Exercise description -> Every line in the records below between the one holding "(** [rmatch r" and the one holding "a => star_greedy", inclusive, is to be set down exactly; all other lines are to be left out.

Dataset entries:

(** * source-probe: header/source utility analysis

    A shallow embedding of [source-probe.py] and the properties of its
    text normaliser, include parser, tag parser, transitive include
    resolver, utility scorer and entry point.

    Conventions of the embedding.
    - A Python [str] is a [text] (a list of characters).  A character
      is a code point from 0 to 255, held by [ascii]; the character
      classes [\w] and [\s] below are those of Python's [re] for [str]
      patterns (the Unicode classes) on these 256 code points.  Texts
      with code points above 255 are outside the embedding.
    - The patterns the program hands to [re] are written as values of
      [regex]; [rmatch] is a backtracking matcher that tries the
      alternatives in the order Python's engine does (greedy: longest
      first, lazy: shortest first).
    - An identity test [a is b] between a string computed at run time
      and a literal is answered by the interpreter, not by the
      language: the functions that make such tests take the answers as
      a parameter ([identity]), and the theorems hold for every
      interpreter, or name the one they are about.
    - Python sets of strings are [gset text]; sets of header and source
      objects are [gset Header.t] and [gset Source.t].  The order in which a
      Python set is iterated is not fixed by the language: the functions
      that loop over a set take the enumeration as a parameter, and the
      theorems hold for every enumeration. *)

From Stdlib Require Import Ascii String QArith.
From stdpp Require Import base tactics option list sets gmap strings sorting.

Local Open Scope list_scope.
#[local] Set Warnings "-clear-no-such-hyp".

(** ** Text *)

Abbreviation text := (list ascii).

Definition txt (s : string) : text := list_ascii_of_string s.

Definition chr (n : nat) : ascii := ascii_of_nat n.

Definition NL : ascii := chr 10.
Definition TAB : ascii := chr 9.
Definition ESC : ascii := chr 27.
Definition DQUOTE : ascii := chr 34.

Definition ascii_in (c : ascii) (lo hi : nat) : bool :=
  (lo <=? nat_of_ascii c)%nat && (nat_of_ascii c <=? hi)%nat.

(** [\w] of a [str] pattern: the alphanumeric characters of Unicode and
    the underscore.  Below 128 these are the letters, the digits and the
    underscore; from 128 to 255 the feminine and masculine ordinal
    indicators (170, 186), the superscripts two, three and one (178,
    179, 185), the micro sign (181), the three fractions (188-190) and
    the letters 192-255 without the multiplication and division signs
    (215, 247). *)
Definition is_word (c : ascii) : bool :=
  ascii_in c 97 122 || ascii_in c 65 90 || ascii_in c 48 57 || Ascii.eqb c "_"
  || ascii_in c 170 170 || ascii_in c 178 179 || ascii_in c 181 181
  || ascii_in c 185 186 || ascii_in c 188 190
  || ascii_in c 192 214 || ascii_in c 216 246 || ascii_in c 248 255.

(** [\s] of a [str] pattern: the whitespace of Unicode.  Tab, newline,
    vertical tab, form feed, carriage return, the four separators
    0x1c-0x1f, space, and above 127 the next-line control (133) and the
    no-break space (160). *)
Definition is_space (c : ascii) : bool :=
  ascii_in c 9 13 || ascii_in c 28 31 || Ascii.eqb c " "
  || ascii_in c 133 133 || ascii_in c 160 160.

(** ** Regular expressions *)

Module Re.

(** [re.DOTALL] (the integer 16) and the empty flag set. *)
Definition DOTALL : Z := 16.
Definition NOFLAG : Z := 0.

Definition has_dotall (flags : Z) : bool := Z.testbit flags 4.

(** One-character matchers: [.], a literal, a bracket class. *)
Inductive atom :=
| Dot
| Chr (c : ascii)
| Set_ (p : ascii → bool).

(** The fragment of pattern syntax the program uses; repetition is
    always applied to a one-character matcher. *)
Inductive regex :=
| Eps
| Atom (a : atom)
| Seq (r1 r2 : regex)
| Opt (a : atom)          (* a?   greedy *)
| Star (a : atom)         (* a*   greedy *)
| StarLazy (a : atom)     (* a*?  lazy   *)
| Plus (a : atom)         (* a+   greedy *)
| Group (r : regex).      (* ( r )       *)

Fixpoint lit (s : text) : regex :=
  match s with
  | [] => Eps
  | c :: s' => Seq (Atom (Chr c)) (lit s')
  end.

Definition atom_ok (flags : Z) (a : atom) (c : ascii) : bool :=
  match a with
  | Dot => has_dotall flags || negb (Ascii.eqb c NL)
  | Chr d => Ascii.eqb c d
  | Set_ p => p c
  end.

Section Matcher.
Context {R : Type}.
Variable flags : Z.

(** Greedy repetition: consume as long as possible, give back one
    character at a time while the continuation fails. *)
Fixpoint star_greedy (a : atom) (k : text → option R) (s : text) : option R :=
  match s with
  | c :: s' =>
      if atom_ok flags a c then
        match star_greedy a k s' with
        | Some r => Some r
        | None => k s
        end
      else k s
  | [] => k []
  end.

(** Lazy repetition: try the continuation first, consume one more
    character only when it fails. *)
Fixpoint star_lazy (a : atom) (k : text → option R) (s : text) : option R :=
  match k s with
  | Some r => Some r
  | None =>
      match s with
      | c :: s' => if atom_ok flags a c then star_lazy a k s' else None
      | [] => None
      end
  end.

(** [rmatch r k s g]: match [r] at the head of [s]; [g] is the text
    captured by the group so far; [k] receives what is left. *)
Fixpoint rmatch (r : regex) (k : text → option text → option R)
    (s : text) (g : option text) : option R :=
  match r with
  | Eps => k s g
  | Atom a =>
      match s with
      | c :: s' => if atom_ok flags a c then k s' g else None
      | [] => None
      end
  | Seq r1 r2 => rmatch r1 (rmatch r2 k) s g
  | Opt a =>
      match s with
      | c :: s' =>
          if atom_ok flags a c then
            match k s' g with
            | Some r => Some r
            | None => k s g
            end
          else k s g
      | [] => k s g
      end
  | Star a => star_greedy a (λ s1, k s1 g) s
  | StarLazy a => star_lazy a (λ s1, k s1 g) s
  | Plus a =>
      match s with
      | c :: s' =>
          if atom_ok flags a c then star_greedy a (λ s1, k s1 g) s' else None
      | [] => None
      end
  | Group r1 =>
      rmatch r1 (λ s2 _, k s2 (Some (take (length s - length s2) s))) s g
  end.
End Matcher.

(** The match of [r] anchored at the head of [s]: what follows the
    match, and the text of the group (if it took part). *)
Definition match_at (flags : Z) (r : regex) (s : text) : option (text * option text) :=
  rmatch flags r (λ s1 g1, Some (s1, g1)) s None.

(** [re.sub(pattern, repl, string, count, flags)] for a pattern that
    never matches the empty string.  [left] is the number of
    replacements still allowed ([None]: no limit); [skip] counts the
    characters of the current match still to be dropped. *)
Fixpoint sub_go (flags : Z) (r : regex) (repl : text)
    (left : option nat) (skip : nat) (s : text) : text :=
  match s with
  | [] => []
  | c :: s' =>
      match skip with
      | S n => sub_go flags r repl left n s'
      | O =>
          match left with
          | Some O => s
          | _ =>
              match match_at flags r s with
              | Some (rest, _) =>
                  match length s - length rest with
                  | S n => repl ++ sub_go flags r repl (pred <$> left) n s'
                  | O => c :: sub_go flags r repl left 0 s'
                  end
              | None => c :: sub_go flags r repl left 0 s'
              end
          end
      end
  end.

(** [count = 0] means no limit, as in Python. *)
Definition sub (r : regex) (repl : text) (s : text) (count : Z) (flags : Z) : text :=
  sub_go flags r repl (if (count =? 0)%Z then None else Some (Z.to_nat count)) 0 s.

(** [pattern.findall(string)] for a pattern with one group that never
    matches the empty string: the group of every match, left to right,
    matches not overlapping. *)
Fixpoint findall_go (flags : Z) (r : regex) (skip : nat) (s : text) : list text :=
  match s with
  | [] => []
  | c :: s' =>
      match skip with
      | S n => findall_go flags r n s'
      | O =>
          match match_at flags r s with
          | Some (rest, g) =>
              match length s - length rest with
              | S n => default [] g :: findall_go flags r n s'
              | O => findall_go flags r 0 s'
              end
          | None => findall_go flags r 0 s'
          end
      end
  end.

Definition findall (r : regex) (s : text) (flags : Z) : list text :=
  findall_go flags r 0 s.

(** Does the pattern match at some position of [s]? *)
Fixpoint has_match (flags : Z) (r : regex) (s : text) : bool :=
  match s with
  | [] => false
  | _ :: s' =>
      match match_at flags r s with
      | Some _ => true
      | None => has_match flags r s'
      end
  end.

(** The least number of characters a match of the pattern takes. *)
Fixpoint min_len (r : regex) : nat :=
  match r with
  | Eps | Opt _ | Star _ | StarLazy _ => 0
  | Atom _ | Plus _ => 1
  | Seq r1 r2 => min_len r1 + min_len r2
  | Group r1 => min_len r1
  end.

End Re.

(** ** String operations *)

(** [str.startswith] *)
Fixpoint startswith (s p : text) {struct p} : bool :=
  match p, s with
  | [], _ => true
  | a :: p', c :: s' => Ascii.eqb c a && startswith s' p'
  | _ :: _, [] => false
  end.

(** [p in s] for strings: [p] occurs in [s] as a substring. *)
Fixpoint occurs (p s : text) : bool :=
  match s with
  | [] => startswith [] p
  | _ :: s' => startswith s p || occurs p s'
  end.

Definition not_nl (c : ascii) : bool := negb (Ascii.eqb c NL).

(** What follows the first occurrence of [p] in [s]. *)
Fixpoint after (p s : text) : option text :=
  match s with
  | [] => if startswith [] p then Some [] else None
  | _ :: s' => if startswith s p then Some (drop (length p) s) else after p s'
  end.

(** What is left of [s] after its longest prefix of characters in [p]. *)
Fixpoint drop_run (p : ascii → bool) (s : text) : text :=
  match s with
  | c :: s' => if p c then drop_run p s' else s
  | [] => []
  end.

...

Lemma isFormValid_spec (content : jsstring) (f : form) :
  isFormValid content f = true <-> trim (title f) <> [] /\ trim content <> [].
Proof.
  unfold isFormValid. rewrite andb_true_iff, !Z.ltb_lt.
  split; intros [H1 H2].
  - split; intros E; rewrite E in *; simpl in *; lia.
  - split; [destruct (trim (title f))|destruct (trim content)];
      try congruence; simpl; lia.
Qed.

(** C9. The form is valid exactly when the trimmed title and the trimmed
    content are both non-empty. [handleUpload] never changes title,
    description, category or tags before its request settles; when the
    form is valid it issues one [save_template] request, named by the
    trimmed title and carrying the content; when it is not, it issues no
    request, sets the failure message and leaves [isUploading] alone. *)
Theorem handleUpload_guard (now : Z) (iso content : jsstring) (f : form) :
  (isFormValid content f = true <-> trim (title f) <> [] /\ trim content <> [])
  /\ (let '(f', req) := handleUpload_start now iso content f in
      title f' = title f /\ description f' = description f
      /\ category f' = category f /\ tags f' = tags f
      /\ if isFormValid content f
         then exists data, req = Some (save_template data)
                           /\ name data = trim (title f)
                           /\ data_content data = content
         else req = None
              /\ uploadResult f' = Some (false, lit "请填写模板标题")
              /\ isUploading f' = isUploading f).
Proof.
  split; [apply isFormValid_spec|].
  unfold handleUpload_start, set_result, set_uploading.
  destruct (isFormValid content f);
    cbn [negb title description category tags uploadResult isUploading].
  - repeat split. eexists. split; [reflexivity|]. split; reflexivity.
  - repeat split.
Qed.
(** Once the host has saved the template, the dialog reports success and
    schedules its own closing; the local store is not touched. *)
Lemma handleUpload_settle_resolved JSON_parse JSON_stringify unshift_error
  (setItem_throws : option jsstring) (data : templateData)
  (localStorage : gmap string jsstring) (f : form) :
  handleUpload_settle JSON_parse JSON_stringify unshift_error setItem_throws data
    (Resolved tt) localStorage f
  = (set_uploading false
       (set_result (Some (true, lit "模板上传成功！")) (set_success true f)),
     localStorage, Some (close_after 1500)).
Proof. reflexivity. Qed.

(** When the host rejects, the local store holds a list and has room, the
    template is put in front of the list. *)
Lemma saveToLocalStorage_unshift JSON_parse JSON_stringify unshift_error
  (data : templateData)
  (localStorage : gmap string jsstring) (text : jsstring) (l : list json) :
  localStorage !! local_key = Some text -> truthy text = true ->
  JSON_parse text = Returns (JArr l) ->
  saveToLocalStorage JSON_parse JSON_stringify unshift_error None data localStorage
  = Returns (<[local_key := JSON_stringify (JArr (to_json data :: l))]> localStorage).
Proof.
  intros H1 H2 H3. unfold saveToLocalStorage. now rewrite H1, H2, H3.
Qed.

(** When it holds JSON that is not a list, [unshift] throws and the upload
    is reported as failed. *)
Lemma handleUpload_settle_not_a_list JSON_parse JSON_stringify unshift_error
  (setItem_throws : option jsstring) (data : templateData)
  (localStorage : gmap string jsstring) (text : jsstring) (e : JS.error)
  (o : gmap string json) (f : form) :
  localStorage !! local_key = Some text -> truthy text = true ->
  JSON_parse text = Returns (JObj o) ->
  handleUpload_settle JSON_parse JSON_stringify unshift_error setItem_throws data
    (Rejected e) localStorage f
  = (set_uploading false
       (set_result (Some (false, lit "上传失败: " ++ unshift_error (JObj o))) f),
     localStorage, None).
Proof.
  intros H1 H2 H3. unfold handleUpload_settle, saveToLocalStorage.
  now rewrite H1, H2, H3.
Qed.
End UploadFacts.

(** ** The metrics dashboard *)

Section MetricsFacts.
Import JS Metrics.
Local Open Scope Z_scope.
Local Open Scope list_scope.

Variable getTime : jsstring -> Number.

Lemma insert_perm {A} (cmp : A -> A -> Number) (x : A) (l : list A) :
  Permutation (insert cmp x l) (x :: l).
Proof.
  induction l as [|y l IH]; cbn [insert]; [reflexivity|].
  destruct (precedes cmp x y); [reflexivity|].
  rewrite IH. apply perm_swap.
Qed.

Solution ->
(** [rmatch r k s g]: match [r] at the head of [s]; [g] is the text
    captured by the group so far; [k] receives what is left. *)
Fixpoint rmatch (r : regex) (k : text → option text → option R)
    (s : text) (g : option text) : option R :=
  match r with
  | Eps => k s g
  | Atom a =>
      match s with
      | c :: s' => if atom_ok flags a c then k s' g else None
      | [] => None
      end
  | Seq r1 r2 => rmatch r1 (rmatch r2 k) s g
  | Opt a =>
      match s with
      | c :: s' =>
          if atom_ok flags a c then
            match k s' g with
            | Some r => Some r
            | None => k s g
            end
          else k s g
      | [] => k s g
      end
  | Star a => star_greedy a (λ s1, k s1 g) s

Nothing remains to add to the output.